What Euler is

Euler (EUL) is a token issued on Ethereum, currently ranked 423rd by market capitalization among the assets we track. Euler is an ecosystem token: it runs as a token on an existing smart-contract chain rather than operating its own base layer. Its data doesn't slot it into a clear sector beyond the network it's deployed on, so its specifics come from the project itself.

Euler (EUL) is a decentralized finance protocol that aims to provide users with tools for yield generation and asset management through innovative financial products. It leverages the power of blockchain technology to offer transparent and efficient financial services.

How to approach Euler

Euler sits on top of an established chain, so the base-layer security is a given; the open question is real adoption. Market data and primary sources beat assumptions here.

Background & fundamentals

Euler is issued as a token on Ethereum rather than running its own base-layer blockchain. In sector terms it is most often filed under Ethereum (ETH) Token (ERC-20).

Where Euler sits in the market

At $0.9951, Euler carries a market capitalization of $19.77M. Around $2.13M changes hands across exchanges in a typical 24-hour window. That is a turnover of about 10.75% of the float — elevated, often a sign of narrative-driven trading.

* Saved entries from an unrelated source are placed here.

(** The invariant rule of [foldM]: [I done s] speaks of the elements already
    processed and of the current state. *)
Lemma wp_foldM {S A} (f : S -> A -> M S) (I : list A -> S -> Prop) (l : list A) (s : S)
    (Q : S -> Prop) :
  I [] s ->
  (forall pre a post t, l = pre ++ a :: post -> I pre t -> wp (f t a) (I (pre ++ [a]))) ->
  (forall t, I l t -> Q t) ->
  wp (foldM f s l) Q.
Proof.
  intros H0 Hstep HQ.
  assert (forall post pre t, l = pre ++ post -> I pre t -> wp (foldM f t post) (I l)) as Hgen.
  { induction post as [|a post IH]; intros pre t Hl Ht; simpl.
    - rewrite app_nil_r in Hl. by subst.
    - apply wp_bind. eapply wp_mono; [by eapply Hstep|].
      intros t' Ht'. eapply IH; [|exact Ht']. by rewrite <- app_assoc. }
  eapply wp_mono; [by apply (Hgen l []) | auto].
Qed.

(** The simpler form, when the invariant does not speak of the elements. *)
Lemma wp_foldM_simple {S A} (f : S -> A -> M S) (I : S -> Prop) (l : list A) (s : S)
    (Q : S -> Prop) :
  I s ->
  (forall a t, a ∈ l -> I t -> wp (f t a) I) ->
  (forall t, I t -> Q t) ->
  wp (foldM f s l) Q.
Proof.
  intros H0 Hstep HQ. apply (wp_foldM f (fun _ => I)); [done| |done].
  intros pre a post t -> Ht. apply Hstep; [set_solver | done].
Qed.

Almost the entire EUL supply is already in circulation (~100.0% of the 27.2M cap), so future dilution is effectively off the table. EUL remains -94% beneath its all-time high of $15.74, the kind of gap that historically takes a full cycle or a fresh catalyst to close. Measured from its all-time low of $0.7120, EUL is up +40%.

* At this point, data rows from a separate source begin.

(* ===== verification/Float.v ===== *)
(** * Floating-point numbers

    [float] and [double] as the IEEE-754 binary32 and binary64 formats of the
    Standard Library's executable specification ([SpecFloat]): every operation
    is the exact result rounded to nearest, ties to even.  The file adds the
    object representation (the 32-bit pattern the code reads through unions and
    [memcpy]), the conversions the code uses, and the ordering facts that the
    heaps and filters rely on. *)

From S2P Require Import Prelude.
From Stdlib Require Export SpecFloat.

#[local] Open Scope Z_scope.

(** ** Ordering

    What a sorting or heap routine needs from [operator<] on the values it
    handles: on the values satisfying [ok] (no NaN), [ltb] is a strict weak
    order. *)
Class StrictWeak {A : Type} (ok : A -> Prop) (ltb : A -> A -> bool) : Prop := {
  sw_asym : forall x y, ok x -> ok y -> ltb x y = true -> ltb y x = false;
  sw_negtrans : forall x y z, ok x -> ok y -> ok z ->
    ltb x y = false -> ltb y z = false -> ltb x z = false
}.

Section strict_weak.
Context {A : Type} {ok : A -> Prop} {ltb : A -> A -> bool} `{!StrictWeak ok ltb}.

Lemma sw_irrefl x : ok x -> ltb x x = false.
Proof. intros Hx. destruct (ltb x x) eqn:E; [|done]. by rewrite (sw_asym x x) in E. Qed.

Lemma sw_trans x y z : ok x -> ok y -> ok z -> ltb x y = true -> ltb y z = true -> ltb x z = true.
Proof.
  intros Hx Hy Hz Hxy Hyz. destruct (ltb x z) eqn:E; [done|].
  apply sw_asym in Hyz; [|done..]. by rewrite (sw_negtrans x z y) in Hxy.
Qed.

Lemma sw_lt_le x y z : ok x -> ok y -> ok z -> ltb x y = true -> ltb z y = false -> ltb x z = true.
Proof.
  intros Hx Hy Hz Hxy Hyz. destruct (ltb x z) eqn:E; [done|].
  by rewrite (sw_negtrans x z y) in Hxy.
Qed.

End strict_weak.

(** ** Binary32 *)

Module F32.

Definition prec : Z := 24.
Definition emax : Z := 128.

Definition add := SFadd prec emax.
Definition sub := SFsub prec emax.
Definition mul := SFmul prec emax.
Definition div := SFdiv prec emax.
Definition zero : spec_float := S754_zero false.
Definition one : spec_float := SFone prec emax.

(** Conversion from an integer, rounded. *)
Definition of_Z (z : Z) : spec_float := binary_normalize prec emax z 0 false.

(** The object representation: sign, 8 exponent bits, 23 mantissa bits. *)
Definition of_bits (w : Z) : spec_float :=
  let s := Z.testbit w 31 in
  let e := Z.land (Z.shiftr w 23) 255 in
  let m := Z.land w 8388607 in
  if e =? 255 then (if m =? 0 then S754_infinity s else S754_nan)
  else if e =? 0 then
    match m with
    | Zpos p => S754_finite s p (-149)
    | _ => S754_zero s
    end
  else
    match m + 8388608 with
    | Zpos p => S754_finite s p (e - 150)
    | _ => S754_nan
    end.

(** The pattern of a value; a NaN gets the default quiet pattern. *)
Definition to_bits (f : spec_float) : Z :=
  let sgn (s : bool) := if s then 2147483648 else 0 in
  match f with
  | S754_zero s => sgn s
  | S754_infinity s => sgn s + 2139095040
  | S754_nan => 2143289344
  | S754_finite s m e =>
      if Zpos m <? 8388608 then sgn s + Zpos m
      else sgn s + Z.shiftl (e + 150) 23 + (Zpos m - 8388608)
  end.

End F32.

(** ** Binary64 *)

Module F64.

Definition prec : Z := 53.
Definition emax : Z := 1024.

Definition add := SFadd prec emax.
Definition sub := SFsub prec emax.
Definition mul := SFmul prec emax.
Definition div := SFdiv prec emax.
Definition zero : spec_float := S754_zero false.
Definition one : spec_float := SFone prec emax.
Definition of_Z (z : Z) : spec_float := binary_normalize prec emax z 0 false.

(** [static_cast<double>(f)]: exact. *)
Definition of_f32 (f : spec_float) : spec_float :=
  match f with
  | S754_finite s m e => binary_normalize prec emax (if s then Zneg m else Zpos m) e s
  | _ => f
  end.

(** [static_cast<float>(d)]: rounded. *)
Definition to_f32 (f : spec_float) : spec_float :=
  match f with
  | S754_finite s m e => binary_normalize F32.prec F32.emax (if s then Zneg m else Zpos m) e s
  | _ => f
  end.

End F64.

(** ** Comparison is a strict weak order away from NaN *)

Definition is_nan (f : spec_float) : bool := match f with S754_nan => true | _ => false end.

(** [std::isfinite]. *)
Definition is_finite (f : spec_float) : bool :=
  match f with S754_zero _ | S754_finite _ _ _ => true | _ => false end.

(** Lexicographic rank of a value: class, exponent, mantissa. *)
Definition rank (f : spec_float) : Z * Z * Z :=
  match f with
  | S754_infinity true => (-2, 0, 0)
  | S754_finite true m e => (-1, - e, - Zpos m)
  | S754_zero _ => (0, 0, 0)
  | S754_finite false m e => (1, e, Zpos m)
  | S754_infinity false => (2, 0, 0)
  | S754_nan => (3, 0, 0)
  end.

Definition rank_lt (a b : Z * Z * Z) : Prop :=
  let '(a1, a2, a3) := a in let '(b1, b2, b3) := b in
  a1 < b1 \/ (a1 = b1 /\ (a2 < b2 \/ (a2 = b2 /\ a3 < b3))).

Lemma SFltb_rank x y : is_nan x = false -> is_nan y = false ->
  SFltb x y = true <-> rank_lt (rank x) (rank y).
Proof.
  intros Hx Hy. unfold SFltb, SFcompare.
  destruct x as [sx|sx| |sx mx ex]; [| |done|]; (destruct y as [sy|sy| |sy my ey]; [| |done|]);
    try destruct sx; try destruct sy; simpl; try (split; [done|lia]); try (split; [lia|done]);
    change (Pos.compare_cont Eq mx my) with (Pos.compare mx my);
    destruct (Z.compare_spec ex ey); try (destruct (Pos.compare_spec mx my));
    simpl; (split; [intros; try done; lia | intros; try done; exfalso; lia]).
Qed.

#[export] Instance SFltb_strict_weak : StrictWeak (fun f => is_nan f = false) SFltb.
Proof.
  split.
  - intros x y Hx Hy Hxy. apply not_true_iff_false. rewrite SFltb_rank in * by done.
    destruct (rank x) as [[? ?] ?], (rank y) as [[? ?] ?]. simpl in *. lia.
  - intros x y z Hx Hy Hz. rewrite <- !not_true_iff_false, !SFltb_rank by done.
    destruct (rank x) as [[? ?] ?], (rank y) as [[? ?] ?], (rank z) as [[? ?] ?]. simpl. lia.
Qed.

(** Exact integer scores order in the same way. *)
#[export] Instance Zltb_strict_weak : StrictWeak (fun _ : Z => True) Z.ltb.
Proof. split; intros *; rewrite ?Z.ltb_lt, ?Z.ltb_ge; lia. Qed.

(** ** Bit patterns and values *)

(** A 32-bit pattern as sign, exponent and mantissa fields. *)
Lemma bits_split w : 0 <= w < 2 ^ 32 ->
  w = (if Z.testbit w 31 then 2147483648 else 0) + Z.land (Z.shiftr w 23) 255 * 8388608 + Z.land w 8388607 /\
  0 <= Z.land (Z.shiftr w 23) 255 < 256 /\ 0 <= Z.land w 8388607 < 8388608.
Proof.
  intros Hw. change 255 with (Z.ones 8). change 8388607 with (Z.ones 23).
  rewrite !Z.land_ones, Z.shiftr_div_pow2 by lia. rewrite Z.testbit_eqb by lia.
  change (2 ^ 8) with 256. change (2 ^ 23) with 8388608. change (2^31) with 2147483648.
  pose proof (Z.mod_pos_bound w 8388608). pose proof (Z.mod_pos_bound (w / 8388608) 256).
  split; [|lia].
  assert (w / 2147483648 = w / 8388608 / 256) as Hd by (rewrite Z.div_div; [done|lia..]).
  pose proof (Z.div_mod w 8388608). pose proof (Z.div_mod (w / 8388608) 256).
  assert (0 <= w / 2147483648 < 2) as Hs.
  { split; [apply Z.div_pos; lia|apply Z.div_lt_upper_bound; lia]. }
  destruct (Z.eqb_spec (w / 2147483648 mod 2) 1) as [Hx|Hx].
  - rewrite Z.mod_small in Hx by done. lia.
  - rewrite Z.mod_small in Hx by done. lia.
Qed.

Lemma to_bits_of_bits w : 0 <= w < 2 ^ 32 -> is_nan (F32.of_bits w) = false -> F32.to_bits (F32.of_bits w) = w.
Proof.
  intros Hw. destruct (bits_split w Hw) as (Heq & He & Hm). unfold F32.of_bits.
  destruct (Z.testbit w 31); set (e := Z.land (Z.shiftr w 23) 255) in *; set (m := Z.land w 8388607) in *;
  (destruct (Z.eqb_spec e 255) as [->|Hne];
  [destruct (Z.eqb_spec m 0) as [->|]; [intros _; simpl in *; lia|done]|]);
  (destruct (Z.eqb_spec e 0) as [He0|Hne0]; intros _;
  [destruct m as [|p|p] eqn:Hp; simpl in *; try lia;
    rewrite (proj2 (Z.ltb_lt _ _)) by lia; lia|
   destruct (m + 8388608) as [|p|p] eqn:Hp; try lia; unfold F32.to_bits;
    rewrite (proj2 (Z.ltb_ge _ _)) by lia; rewrite Z.shiftl_mul_pow2 by lia; change (2 ^ 23) with 8388608; lia]).
Qed.

Lemma digits2_bounds m : 2 ^ (Zpos (digits2_pos m) - 1) <= Zpos m < 2 ^ Zpos (digits2_pos m).
Proof.
  induction m as [m IH|m IH|]; simpl digits2_pos; [| |lia];
    rewrite Pos2Z.inj_succ; replace (Z.succ (Zpos (digits2_pos m)) - 1) with (Zpos (digits2_pos m)) by lia;
    rewrite Z.pow_succ_r by lia;
    replace (2 ^ Zpos (digits2_pos m)) with (2 * 2 ^ (Zpos (digits2_pos m) - 1)) in *
      by (rewrite <- Z.pow_succ_r by lia; f_equal; lia); lia.
Qed.

(** A canonical mantissa is normal, or the exponent is the least one. *)
Lemma bounded_cases m e : bounded 24 128 m e = true ->
  (8388608 <= Zpos m < 16777216 /\ -149 <= e <= 104) \/ (Zpos m < 8388608 /\ e = -149).
Proof.
  unfold bounded, canonical_mantissa, fexp, emin. rewrite andb_true_iff, Z.eqb_eq, Z.leb_le.
  intros [Hc He]. pose proof (digits2_bounds m) as [Hlo Hhi]. set (d := Zpos (digits2_pos m)) in *.
  assert (d <= 24) as Hd by lia.
  destruct (decide (d = 24)) as [Heq|Hne].
  - left. rewrite Heq in *. simpl in Hlo, Hhi. lia.
  - right. split; [|lia]. assert (2 ^ d <= 2 ^ 23) by (apply Z.pow_le_mono_r; lia). simpl in *. lia.
Qed.

Lemma of_bits_to_bits f : valid_binary 24 128 f = true ->
  0 <= F32.to_bits f < 2 ^ 32 /\ F32.of_bits (F32.to_bits f) = f.
Proof.
  destruct f as [s|s| |s m e]; [by destruct s|by destruct s|done|]. cbn [valid_binary].
  intros Hb%bounded_cases.
  set (sg := if s then 2147483648 else 0). set (eb := if Zpos m <? 8388608 then 0 else e + 150).
  set (mb := if Zpos m <? 8388608 then Zpos m else Zpos m - 8388608).
  assert (F32.to_bits (S754_finite s m e) = sg + eb * 8388608 + mb /\ 0 <= eb < 255 /\ 0 <= mb < 8388608)
    as (Hw & Heb & Hmb).
  { unfold F32.to_bits, eb, mb. fold sg. destruct (Z.ltb_spec (Zpos m) 8388608); [lia|].
    rewrite Z.shiftl_mul_pow2 by lia. change (2 ^ 23) with 8388608. lia. }
  rewrite Hw. assert (0 <= sg + eb * 8388608 + mb < 2 ^ 32) as Hr by (unfold sg; destruct s; lia).
  split; [done|]. destruct (bits_split _ Hr) as (Heq & He & Hm).
  unfold F32.of_bits. set (w := sg + eb * 8388608 + mb) in *.
  set (e' := Z.land (Z.shiftr w 23) 255) in *. set (m' := Z.land w 8388607) in *.
  assert (Z.testbit w 31 = s /\ e' = eb /\ m' = mb) as (-> & -> & ->).
  { clearbody e' m'. destruct (Z.testbit w 31); unfold w, sg in Heq; destruct s; split_and!; try done; lia. }
  rewrite (proj2 (Z.eqb_neq eb 255)) by lia. unfold eb, mb. destruct (Z.ltb_spec (Zpos m) 8388608) as [Hl|Hl].
  - simpl. f_equal. lia.
  - rewrite (proj2 (Z.eqb_neq _ 0)) by lia. replace (Zpos m - 8388608 + 8388608) with (Zpos m) by lia.
    f_equal. lia.
Qed.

What the price history shows

Across timeframes, EUL shows 24-hour -7.63%, 7-day -2.19%, 30-day -10.26%, 1-year -86.90%. EUL is currently trading near the bottom of its 233-day range (around the 7th percentile of recent closes).

Volatility profile

Recent action puts Euler in the High-volatility band — it has been actively trading, with daily moves that would be unusual in traditional equities. Over the last 30 days the move totals -10.26%, a useful input for stop placement and position sizing.

How to evaluate Euler

A grounded read on EUL comes down to three questions:

  • Liquidity — how deep and reliable trading in EUL actually is, since thin books amplify both moves.
  • Supply dynamics — circulating versus maximum supply and the dilution that implies.
  • Primary sources — what the project itself documents, because standardized sector data on EUL is limited.

This page pulls live market data, on-chain stats where available, exchange-by-exchange volume, and our forecast model into one view so you can work through those questions in a single place. None of it is investment advice — it is a structured starting point for your own research.